◆ **To do**: Give again, word for word, each line below starting at the one that contains "pose proof E" and ending at the one that contains "intros Hwf <-.".

START Records provided

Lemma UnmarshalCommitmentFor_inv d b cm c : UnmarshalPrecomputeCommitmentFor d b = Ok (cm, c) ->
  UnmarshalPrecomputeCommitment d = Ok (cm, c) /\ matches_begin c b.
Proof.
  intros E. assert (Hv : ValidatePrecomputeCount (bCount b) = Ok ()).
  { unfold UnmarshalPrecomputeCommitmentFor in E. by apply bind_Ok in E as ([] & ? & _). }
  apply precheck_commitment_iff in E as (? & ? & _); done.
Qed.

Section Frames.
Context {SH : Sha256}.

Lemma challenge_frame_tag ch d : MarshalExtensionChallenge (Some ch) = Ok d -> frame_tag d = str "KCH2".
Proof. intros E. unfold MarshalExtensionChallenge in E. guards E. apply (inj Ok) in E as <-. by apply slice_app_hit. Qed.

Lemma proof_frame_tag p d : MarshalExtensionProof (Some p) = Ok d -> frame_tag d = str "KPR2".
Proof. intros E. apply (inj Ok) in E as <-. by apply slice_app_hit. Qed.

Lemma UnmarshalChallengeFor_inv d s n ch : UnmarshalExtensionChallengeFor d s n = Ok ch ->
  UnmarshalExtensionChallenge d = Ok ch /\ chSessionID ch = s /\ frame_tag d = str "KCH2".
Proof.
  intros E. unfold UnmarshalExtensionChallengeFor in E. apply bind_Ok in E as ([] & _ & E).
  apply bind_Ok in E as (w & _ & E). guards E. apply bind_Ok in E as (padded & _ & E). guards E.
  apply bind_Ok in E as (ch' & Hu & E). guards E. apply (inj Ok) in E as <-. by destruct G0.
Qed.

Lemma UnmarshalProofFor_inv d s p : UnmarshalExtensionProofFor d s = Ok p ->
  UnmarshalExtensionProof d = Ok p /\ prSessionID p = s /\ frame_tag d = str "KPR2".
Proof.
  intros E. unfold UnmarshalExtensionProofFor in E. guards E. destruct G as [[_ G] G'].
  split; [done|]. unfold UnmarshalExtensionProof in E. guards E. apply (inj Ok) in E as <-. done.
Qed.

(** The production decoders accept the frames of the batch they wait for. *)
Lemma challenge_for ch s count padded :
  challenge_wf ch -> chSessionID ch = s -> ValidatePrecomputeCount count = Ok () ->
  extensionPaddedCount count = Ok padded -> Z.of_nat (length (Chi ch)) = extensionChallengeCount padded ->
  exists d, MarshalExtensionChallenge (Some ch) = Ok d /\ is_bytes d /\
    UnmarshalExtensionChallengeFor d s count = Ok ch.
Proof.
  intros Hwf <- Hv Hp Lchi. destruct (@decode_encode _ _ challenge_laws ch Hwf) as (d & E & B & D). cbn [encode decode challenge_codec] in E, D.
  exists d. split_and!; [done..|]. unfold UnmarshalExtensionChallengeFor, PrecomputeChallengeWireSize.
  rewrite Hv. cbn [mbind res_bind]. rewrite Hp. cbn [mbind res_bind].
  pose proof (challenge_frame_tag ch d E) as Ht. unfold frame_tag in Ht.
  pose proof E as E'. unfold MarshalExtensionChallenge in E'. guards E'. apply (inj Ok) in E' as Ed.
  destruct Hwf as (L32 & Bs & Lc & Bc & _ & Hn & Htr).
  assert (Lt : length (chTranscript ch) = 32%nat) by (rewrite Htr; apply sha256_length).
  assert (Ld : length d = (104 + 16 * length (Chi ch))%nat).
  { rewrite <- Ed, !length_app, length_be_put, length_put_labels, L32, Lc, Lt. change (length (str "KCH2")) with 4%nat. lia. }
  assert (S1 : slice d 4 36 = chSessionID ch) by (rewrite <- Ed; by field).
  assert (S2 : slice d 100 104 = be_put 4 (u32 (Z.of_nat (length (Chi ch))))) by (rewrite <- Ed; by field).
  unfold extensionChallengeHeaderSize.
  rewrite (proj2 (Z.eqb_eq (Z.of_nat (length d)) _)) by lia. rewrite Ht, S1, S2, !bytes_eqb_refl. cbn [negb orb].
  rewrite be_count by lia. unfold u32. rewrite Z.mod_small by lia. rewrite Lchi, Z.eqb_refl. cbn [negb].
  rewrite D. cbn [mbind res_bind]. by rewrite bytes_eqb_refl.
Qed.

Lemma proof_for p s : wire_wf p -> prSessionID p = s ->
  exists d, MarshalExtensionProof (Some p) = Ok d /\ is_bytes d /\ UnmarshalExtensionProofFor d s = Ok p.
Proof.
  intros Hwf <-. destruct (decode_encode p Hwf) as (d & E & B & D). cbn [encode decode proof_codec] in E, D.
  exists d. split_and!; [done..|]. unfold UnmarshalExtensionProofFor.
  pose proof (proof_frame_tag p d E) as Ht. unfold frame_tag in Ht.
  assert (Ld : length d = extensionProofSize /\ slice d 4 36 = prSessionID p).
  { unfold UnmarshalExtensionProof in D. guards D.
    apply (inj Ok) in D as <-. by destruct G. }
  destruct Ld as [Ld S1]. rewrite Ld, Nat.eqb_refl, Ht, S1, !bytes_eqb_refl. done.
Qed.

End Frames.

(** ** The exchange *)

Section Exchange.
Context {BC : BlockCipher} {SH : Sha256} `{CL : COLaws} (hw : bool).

END Records provided
START Records provided

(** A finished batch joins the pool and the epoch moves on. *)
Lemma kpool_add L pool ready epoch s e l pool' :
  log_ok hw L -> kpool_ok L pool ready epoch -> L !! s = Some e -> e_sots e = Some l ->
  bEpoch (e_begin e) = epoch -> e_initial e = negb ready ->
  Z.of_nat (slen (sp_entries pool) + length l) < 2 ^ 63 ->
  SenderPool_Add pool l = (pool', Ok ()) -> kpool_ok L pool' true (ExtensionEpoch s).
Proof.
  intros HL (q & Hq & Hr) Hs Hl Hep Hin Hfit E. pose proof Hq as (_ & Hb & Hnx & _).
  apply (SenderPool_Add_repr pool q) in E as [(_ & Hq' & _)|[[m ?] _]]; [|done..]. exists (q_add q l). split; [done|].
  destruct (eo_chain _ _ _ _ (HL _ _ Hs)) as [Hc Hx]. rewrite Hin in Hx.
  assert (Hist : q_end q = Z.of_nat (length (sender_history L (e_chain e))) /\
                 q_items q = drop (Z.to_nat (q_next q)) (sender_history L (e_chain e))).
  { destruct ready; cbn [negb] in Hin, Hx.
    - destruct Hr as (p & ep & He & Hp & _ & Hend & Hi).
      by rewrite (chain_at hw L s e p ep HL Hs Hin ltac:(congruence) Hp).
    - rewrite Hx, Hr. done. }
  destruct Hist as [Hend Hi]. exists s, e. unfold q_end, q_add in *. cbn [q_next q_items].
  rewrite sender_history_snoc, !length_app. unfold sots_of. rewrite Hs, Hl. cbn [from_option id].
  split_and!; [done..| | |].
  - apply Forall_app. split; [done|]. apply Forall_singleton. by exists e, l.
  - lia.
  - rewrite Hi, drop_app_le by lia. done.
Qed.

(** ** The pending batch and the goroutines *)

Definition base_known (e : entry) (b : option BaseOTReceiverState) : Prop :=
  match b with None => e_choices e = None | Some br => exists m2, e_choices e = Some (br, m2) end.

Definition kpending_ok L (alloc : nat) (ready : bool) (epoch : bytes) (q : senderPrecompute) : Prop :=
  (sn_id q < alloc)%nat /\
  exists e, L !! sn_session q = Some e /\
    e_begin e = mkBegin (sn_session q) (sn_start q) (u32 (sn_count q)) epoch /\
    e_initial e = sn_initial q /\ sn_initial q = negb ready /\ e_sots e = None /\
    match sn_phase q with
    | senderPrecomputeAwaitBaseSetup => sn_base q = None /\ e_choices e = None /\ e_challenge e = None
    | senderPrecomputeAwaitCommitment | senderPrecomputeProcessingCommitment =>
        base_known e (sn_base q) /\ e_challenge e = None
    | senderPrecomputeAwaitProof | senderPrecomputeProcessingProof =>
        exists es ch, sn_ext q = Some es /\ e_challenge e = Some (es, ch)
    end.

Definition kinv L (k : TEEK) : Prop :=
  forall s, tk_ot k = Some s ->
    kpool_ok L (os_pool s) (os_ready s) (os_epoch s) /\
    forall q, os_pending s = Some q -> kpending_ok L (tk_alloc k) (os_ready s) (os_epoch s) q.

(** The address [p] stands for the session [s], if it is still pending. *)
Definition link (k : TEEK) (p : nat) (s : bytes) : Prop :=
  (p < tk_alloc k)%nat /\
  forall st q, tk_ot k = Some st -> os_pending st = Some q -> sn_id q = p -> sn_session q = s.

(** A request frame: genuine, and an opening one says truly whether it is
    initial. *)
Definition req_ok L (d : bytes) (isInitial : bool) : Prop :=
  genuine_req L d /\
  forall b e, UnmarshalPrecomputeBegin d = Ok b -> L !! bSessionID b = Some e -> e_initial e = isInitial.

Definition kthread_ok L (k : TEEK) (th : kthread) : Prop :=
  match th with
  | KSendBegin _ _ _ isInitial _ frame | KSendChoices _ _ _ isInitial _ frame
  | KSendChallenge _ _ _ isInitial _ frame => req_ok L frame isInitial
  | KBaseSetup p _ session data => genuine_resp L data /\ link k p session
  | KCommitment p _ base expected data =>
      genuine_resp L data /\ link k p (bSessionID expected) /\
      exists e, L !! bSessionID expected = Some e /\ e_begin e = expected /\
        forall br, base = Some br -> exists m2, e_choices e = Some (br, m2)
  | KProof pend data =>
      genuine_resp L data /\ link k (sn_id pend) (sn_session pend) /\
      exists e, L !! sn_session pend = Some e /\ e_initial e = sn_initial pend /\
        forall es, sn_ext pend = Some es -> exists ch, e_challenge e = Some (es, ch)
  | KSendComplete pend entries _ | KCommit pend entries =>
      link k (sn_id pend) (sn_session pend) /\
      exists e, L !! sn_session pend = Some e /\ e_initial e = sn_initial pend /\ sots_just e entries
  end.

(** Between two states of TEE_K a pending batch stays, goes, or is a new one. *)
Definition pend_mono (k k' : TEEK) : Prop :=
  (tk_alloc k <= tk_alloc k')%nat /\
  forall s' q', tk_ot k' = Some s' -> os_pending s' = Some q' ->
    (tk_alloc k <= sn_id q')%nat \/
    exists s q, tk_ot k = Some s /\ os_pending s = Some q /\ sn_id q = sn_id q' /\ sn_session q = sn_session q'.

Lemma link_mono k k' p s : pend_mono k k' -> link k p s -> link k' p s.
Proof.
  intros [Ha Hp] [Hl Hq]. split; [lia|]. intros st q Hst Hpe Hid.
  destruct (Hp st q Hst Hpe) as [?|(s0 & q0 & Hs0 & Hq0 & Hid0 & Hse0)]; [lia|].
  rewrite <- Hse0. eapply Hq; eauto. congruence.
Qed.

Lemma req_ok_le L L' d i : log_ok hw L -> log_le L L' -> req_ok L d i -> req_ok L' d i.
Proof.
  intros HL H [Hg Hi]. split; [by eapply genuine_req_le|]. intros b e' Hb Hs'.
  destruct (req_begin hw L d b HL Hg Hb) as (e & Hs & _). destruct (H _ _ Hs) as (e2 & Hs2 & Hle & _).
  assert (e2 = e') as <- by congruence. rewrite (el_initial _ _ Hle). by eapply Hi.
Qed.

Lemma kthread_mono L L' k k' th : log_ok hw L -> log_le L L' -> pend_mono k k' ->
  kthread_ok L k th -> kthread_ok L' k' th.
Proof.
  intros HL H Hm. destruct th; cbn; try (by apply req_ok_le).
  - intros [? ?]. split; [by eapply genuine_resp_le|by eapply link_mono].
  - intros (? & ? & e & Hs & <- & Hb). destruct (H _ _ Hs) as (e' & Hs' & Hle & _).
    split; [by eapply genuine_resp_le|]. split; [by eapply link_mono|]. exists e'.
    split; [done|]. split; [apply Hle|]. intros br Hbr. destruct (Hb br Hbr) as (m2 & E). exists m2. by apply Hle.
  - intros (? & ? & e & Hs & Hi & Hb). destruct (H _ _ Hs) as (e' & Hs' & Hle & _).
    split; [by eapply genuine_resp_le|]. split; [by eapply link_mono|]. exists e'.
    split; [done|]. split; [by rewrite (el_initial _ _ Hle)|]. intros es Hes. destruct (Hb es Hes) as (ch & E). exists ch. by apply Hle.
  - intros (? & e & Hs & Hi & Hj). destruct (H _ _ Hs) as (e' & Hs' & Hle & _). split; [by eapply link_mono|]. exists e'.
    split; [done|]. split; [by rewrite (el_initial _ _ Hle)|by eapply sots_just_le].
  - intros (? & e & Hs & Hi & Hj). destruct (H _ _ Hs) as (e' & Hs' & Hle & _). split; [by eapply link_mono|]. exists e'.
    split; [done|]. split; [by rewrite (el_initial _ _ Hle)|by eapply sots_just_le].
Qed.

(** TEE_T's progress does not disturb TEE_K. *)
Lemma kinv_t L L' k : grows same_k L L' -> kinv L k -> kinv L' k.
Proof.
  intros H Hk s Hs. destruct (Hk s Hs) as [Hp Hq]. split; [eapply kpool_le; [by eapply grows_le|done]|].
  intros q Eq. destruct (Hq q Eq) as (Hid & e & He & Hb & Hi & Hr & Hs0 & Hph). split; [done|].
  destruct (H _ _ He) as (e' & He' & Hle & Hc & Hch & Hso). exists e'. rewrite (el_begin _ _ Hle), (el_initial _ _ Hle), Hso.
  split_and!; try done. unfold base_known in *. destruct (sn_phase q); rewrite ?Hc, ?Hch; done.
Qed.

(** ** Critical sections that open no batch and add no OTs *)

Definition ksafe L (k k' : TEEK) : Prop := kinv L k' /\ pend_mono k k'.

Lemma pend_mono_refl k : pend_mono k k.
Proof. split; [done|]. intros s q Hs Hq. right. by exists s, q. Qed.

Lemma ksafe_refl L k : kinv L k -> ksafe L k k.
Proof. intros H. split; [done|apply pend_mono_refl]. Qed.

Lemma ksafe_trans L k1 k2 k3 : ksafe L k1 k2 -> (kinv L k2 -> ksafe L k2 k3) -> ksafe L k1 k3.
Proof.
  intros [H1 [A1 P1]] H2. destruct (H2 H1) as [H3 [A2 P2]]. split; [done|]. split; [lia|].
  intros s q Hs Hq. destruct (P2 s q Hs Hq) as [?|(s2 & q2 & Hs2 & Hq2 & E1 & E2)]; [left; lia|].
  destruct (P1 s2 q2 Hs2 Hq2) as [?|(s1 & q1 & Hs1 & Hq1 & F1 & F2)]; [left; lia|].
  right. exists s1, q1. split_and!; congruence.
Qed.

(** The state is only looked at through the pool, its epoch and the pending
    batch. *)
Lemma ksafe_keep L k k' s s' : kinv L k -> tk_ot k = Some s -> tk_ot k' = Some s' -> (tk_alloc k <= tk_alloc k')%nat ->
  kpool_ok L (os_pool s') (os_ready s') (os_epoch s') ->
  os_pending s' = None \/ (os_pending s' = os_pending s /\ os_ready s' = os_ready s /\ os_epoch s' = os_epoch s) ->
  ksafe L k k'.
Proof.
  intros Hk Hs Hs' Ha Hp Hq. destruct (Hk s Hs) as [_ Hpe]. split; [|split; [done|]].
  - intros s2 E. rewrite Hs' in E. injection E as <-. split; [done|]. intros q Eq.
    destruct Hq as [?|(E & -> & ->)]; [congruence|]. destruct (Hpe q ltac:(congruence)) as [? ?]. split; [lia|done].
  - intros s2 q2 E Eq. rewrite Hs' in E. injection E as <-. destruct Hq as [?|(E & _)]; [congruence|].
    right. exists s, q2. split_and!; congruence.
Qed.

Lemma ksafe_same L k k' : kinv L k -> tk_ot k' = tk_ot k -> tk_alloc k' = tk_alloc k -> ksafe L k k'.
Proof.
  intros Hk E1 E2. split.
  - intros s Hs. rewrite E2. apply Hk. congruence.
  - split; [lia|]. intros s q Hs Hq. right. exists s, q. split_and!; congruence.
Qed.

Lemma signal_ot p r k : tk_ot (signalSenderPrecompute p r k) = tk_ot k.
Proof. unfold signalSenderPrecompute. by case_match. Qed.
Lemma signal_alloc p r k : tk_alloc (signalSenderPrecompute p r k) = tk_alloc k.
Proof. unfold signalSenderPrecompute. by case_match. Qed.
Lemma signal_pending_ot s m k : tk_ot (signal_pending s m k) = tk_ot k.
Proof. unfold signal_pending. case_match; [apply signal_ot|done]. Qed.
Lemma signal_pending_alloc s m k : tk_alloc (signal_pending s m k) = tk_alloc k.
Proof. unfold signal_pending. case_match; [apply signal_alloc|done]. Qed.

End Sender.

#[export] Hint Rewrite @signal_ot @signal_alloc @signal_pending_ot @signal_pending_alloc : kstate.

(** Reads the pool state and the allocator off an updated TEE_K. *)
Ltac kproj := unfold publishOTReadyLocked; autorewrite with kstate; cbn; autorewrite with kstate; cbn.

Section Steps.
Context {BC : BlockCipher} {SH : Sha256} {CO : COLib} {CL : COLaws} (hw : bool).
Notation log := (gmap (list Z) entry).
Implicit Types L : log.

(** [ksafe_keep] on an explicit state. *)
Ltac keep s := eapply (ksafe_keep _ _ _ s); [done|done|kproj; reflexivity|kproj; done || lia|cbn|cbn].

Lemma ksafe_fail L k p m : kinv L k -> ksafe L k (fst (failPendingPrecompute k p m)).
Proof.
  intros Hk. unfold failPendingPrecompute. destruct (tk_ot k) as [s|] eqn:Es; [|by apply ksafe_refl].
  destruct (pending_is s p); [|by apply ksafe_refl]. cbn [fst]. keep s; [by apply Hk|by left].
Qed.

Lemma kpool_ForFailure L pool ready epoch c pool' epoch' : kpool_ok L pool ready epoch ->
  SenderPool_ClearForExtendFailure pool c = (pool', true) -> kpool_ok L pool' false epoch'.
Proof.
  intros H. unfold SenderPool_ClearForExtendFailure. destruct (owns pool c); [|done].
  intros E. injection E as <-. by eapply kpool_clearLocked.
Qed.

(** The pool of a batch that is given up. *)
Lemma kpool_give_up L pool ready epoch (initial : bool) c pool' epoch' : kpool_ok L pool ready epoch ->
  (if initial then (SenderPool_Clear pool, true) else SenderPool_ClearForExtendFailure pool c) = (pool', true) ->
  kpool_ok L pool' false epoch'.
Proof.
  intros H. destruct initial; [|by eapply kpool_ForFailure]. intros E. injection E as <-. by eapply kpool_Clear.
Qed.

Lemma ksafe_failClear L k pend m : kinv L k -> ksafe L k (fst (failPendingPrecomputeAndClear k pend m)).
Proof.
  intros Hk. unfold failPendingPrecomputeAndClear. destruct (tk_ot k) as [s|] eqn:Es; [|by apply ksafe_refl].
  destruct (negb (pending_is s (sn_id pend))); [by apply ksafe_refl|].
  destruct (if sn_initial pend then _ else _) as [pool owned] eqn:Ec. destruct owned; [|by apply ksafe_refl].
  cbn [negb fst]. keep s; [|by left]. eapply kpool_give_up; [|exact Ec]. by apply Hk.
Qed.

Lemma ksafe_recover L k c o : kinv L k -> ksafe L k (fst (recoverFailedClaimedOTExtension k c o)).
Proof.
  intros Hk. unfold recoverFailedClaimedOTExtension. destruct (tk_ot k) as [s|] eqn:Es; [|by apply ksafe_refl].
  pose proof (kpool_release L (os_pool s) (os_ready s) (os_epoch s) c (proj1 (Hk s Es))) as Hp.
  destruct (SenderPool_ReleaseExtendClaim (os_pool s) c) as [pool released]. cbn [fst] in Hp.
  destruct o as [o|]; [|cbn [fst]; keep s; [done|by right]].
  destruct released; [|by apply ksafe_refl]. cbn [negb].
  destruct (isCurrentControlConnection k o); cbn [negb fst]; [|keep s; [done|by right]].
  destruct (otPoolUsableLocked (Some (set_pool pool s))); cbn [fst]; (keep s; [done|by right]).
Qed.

END Records provided
START Records provided

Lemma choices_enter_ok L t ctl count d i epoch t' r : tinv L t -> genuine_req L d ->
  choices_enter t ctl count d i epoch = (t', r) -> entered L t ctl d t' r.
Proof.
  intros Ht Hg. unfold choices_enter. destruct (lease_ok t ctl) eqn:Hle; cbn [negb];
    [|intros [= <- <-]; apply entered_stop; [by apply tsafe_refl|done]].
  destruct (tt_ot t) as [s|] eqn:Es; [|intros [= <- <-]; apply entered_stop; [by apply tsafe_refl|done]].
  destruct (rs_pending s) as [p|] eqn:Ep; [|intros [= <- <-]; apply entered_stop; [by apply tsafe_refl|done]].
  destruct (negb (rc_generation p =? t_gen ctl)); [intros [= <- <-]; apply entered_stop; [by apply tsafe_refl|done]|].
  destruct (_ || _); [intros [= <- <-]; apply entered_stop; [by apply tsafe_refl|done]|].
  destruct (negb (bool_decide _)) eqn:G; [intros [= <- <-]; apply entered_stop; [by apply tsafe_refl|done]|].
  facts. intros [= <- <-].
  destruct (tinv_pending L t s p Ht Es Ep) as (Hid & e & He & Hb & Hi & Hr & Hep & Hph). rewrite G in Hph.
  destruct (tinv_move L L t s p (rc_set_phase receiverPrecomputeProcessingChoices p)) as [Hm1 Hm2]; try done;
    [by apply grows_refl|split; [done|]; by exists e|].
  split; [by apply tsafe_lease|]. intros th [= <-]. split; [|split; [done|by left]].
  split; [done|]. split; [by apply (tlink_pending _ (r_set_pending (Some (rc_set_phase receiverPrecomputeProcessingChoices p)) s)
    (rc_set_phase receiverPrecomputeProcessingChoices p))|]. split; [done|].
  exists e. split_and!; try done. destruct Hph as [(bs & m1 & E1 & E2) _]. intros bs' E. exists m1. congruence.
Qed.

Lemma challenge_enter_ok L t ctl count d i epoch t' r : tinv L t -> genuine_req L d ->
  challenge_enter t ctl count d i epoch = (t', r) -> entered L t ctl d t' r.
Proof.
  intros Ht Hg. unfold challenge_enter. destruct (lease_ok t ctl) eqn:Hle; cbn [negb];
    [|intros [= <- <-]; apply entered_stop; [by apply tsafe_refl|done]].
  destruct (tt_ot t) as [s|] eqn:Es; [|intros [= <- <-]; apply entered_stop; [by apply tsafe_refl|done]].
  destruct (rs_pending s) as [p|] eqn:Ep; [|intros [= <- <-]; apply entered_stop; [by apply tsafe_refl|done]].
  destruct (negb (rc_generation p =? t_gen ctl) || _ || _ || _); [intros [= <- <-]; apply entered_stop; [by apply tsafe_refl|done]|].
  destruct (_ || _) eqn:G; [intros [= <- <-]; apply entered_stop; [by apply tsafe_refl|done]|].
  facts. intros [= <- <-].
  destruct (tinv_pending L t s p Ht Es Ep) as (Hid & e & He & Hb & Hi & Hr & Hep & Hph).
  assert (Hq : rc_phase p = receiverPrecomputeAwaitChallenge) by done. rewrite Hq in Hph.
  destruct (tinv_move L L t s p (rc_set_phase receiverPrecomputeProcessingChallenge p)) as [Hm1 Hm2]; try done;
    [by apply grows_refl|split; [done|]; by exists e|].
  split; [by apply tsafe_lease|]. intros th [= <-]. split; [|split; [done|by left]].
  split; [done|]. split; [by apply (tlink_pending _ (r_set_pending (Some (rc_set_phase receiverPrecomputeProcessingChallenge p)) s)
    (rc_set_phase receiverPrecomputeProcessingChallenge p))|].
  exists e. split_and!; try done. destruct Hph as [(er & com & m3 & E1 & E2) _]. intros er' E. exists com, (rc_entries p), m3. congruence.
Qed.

END Records provided

◆ **Problem solution**:
  pose proof E as E'. unfold MarshalExtensionChallenge in E'. guards E'. apply (inj Ok) in E' as Ed.
  destruct Hwf as (L32 & Bs & Lc & Bc & _ & Hn & Htr).
  assert (Lt : length (chTranscript ch) = 32%nat) by (rewrite Htr; apply sha256_length).
  assert (Ld : length d = (104 + 16 * length (Chi ch))%nat).
  { rewrite <- Ed, !length_app, length_be_put, length_put_labels, L32, Lc, Lt. change (length (str "KCH2")) with 4%nat. lia. }
  assert (S1 : slice d 4 36 = chSessionID ch) by (rewrite <- Ed; by field).
  assert (S2 : slice d 100 104 = be_put 4 (u32 (Z.of_nat (length (Chi ch))))) by (rewrite <- Ed; by field).
  unfold extensionChallengeHeaderSize.
  rewrite (proj2 (Z.eqb_eq (Z.of_nat (length d)) _)) by lia. rewrite Ht, S1, S2, !bytes_eqb_refl. cbn [negb orb].
  rewrite be_count by lia. unfold u32. rewrite Z.mod_small by lia. rewrite Lchi, Z.eqb_refl. cbn [negb].
  rewrite D. cbn [mbind res_bind]. by rewrite bytes_eqb_refl.
Qed.

Lemma proof_for p s : wire_wf p -> prSessionID p = s ->
  exists d, MarshalExtensionProof (Some p) = Ok d /\ is_bytes d /\ UnmarshalExtensionProofFor d s = Ok p.
Proof.
  intros Hwf <-. destruct (decode_encode p Hwf) as (d & E & B & D). cbn [encode decode proof_codec] in E, D.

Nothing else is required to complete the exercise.